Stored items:
=== Begin Enclosure ===

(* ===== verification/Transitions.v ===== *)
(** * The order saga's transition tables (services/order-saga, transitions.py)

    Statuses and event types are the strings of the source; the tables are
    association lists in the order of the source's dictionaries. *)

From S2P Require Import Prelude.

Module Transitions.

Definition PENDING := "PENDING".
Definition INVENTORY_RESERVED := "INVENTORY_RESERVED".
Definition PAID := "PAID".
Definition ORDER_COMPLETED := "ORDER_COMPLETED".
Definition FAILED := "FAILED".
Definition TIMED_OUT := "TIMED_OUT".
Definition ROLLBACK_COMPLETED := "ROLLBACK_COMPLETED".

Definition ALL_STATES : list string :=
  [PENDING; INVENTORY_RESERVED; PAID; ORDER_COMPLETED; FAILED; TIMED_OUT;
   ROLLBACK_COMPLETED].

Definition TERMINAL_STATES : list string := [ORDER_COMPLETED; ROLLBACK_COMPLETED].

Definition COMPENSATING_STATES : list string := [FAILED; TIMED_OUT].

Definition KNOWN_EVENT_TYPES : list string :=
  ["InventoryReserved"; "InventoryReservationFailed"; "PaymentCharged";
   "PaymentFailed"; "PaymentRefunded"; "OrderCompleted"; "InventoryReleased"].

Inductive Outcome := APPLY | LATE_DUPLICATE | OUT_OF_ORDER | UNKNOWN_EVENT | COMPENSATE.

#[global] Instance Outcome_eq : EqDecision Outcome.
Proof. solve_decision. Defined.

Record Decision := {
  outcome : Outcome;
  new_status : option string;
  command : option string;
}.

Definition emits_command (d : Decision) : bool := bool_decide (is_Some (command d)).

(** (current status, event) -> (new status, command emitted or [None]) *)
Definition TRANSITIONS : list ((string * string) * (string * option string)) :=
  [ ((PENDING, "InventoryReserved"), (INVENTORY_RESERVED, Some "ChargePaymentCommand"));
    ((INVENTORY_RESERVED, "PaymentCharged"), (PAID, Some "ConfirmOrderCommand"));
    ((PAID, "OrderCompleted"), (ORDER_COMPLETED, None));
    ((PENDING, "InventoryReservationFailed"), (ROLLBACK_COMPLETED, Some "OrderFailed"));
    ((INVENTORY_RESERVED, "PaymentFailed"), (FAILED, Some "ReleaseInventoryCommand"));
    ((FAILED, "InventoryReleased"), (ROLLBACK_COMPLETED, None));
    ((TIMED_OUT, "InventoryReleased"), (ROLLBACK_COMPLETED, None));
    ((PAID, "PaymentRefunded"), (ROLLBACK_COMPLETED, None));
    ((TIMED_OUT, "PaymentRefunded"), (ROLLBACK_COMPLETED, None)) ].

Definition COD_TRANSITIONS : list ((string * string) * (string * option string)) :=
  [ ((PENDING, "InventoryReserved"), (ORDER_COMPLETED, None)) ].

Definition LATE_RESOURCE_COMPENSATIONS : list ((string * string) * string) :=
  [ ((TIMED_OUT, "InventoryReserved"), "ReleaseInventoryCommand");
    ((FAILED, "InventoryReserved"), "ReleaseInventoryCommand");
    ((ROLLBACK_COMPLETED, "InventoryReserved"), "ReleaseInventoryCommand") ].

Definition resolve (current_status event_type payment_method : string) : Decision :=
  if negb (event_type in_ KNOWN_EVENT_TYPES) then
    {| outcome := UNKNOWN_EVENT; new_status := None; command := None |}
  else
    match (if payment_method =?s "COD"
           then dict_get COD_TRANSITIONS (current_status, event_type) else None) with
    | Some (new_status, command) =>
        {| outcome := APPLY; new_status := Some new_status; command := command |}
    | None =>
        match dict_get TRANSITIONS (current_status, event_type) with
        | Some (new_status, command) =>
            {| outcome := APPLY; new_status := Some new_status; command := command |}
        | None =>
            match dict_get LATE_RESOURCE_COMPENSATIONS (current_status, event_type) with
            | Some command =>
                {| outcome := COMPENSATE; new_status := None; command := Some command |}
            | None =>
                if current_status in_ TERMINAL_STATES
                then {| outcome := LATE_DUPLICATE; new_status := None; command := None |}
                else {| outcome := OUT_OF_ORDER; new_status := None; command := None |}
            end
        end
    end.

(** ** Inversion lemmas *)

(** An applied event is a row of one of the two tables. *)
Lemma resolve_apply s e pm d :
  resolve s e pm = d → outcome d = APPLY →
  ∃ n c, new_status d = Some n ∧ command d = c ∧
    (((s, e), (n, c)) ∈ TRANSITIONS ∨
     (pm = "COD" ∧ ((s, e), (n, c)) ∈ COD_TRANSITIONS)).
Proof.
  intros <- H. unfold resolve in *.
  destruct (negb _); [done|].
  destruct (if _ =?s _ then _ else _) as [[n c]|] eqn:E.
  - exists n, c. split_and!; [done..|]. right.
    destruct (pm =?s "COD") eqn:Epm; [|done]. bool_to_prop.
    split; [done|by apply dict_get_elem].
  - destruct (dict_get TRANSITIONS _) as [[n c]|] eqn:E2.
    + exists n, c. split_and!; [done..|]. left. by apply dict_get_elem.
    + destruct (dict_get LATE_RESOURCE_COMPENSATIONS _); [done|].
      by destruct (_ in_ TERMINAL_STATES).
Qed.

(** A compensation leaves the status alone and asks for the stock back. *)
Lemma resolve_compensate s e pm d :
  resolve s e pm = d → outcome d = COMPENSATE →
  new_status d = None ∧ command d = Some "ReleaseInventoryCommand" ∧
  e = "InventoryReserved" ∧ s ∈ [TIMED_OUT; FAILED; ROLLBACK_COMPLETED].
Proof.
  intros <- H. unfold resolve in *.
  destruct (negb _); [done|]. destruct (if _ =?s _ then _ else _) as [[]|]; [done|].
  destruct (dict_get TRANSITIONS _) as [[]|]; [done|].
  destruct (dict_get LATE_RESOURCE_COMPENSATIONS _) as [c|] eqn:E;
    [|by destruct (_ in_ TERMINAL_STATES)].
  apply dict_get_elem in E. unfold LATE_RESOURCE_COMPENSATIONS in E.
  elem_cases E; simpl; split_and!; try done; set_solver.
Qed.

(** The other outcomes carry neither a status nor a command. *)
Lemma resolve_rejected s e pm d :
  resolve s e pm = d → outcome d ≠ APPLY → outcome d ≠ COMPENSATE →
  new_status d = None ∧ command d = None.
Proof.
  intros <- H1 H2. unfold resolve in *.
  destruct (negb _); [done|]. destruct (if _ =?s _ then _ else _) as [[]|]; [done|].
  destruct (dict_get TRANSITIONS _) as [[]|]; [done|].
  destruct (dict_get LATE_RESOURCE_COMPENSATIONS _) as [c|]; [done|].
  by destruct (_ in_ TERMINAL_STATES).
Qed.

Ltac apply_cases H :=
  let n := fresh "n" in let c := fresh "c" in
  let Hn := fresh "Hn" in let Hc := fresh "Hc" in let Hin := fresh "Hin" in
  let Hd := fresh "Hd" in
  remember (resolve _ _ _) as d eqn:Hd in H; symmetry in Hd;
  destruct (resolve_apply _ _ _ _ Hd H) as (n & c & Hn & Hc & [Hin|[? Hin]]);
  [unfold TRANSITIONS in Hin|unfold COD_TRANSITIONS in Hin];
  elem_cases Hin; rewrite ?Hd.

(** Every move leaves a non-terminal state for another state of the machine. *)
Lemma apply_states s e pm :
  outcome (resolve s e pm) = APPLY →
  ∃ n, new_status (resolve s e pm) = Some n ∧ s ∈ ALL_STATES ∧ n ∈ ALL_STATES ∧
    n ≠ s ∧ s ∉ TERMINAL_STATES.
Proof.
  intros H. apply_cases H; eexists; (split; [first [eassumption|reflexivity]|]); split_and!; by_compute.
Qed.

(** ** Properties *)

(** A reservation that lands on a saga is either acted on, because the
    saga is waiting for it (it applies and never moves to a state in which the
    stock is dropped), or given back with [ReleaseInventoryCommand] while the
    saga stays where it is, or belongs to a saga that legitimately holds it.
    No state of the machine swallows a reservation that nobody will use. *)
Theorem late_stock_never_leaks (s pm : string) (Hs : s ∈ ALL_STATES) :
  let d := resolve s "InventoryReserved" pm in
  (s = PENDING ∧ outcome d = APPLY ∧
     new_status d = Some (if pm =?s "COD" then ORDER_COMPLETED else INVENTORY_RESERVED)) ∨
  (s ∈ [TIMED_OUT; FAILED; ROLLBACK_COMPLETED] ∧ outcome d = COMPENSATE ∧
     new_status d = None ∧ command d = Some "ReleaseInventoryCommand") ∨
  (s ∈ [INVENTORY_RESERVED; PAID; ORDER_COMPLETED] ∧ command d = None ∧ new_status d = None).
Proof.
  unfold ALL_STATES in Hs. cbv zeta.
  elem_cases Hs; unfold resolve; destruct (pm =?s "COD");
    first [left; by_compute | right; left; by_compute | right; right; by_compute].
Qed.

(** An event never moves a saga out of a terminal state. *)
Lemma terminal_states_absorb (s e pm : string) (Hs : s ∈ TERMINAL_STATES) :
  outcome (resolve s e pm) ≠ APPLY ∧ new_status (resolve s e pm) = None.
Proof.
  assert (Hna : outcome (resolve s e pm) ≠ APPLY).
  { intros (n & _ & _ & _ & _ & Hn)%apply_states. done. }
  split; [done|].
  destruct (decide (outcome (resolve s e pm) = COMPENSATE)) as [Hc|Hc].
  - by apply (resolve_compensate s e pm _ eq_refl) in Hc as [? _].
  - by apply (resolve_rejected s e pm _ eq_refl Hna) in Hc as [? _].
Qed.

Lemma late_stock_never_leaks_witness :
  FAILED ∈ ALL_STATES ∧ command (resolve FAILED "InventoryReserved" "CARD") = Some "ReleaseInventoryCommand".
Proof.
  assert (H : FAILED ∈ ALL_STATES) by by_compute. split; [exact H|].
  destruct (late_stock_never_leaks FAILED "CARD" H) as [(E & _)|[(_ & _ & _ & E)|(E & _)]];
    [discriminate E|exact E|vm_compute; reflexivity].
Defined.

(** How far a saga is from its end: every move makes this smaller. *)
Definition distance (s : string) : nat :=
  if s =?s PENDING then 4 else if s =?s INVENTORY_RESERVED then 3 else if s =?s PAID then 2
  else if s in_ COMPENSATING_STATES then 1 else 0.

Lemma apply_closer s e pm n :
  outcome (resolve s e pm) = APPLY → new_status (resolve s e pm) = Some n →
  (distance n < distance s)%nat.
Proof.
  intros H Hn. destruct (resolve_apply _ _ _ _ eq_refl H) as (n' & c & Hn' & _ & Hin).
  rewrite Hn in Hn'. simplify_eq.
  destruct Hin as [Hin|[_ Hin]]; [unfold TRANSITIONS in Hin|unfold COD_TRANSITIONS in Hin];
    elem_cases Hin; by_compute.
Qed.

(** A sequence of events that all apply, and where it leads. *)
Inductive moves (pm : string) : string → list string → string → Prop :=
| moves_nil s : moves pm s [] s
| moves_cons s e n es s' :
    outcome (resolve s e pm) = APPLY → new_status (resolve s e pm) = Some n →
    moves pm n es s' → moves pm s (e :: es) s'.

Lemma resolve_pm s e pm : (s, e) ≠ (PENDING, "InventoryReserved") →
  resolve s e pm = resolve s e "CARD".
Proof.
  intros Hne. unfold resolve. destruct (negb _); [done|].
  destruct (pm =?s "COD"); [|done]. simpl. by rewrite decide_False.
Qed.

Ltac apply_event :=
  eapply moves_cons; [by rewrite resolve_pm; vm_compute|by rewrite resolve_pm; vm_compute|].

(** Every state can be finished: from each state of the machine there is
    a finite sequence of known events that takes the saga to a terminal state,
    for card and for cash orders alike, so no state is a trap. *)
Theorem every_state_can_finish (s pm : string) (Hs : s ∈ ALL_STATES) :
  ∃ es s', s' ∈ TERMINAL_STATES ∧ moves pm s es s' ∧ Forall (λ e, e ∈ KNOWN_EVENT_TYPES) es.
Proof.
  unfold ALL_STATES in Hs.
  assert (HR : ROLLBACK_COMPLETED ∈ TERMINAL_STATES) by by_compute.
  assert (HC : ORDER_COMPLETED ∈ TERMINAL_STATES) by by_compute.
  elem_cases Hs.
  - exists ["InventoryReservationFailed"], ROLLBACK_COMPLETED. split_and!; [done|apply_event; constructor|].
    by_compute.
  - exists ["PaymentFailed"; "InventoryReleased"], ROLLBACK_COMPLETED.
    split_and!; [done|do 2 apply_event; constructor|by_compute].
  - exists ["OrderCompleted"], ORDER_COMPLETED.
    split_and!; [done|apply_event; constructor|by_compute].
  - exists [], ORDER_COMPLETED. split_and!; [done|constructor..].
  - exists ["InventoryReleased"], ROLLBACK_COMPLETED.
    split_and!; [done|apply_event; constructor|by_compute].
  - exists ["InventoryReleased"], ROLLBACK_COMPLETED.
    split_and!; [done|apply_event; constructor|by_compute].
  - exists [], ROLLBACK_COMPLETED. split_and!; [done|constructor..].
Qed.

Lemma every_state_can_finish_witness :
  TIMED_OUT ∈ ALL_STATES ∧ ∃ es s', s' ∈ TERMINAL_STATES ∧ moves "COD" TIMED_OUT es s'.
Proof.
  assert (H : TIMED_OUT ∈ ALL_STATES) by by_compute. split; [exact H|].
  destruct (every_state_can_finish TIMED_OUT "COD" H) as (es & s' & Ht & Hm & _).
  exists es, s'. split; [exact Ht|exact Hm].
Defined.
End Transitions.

=== End Enclosure ===

*The task*.
In the records above, find the lines holding "that". Copy each one.

*Exercise result*.
(** A reservation that lands on a saga is either acted on, because the
    saga stays where it is, or belongs to a saga that legitimately holds it.
    No state of the machine swallows a reservation that nobody will use. *)
(** A sequence of events that all apply, and where it leads. *)
    a finite sequence of known events that takes the saga to a terminal state,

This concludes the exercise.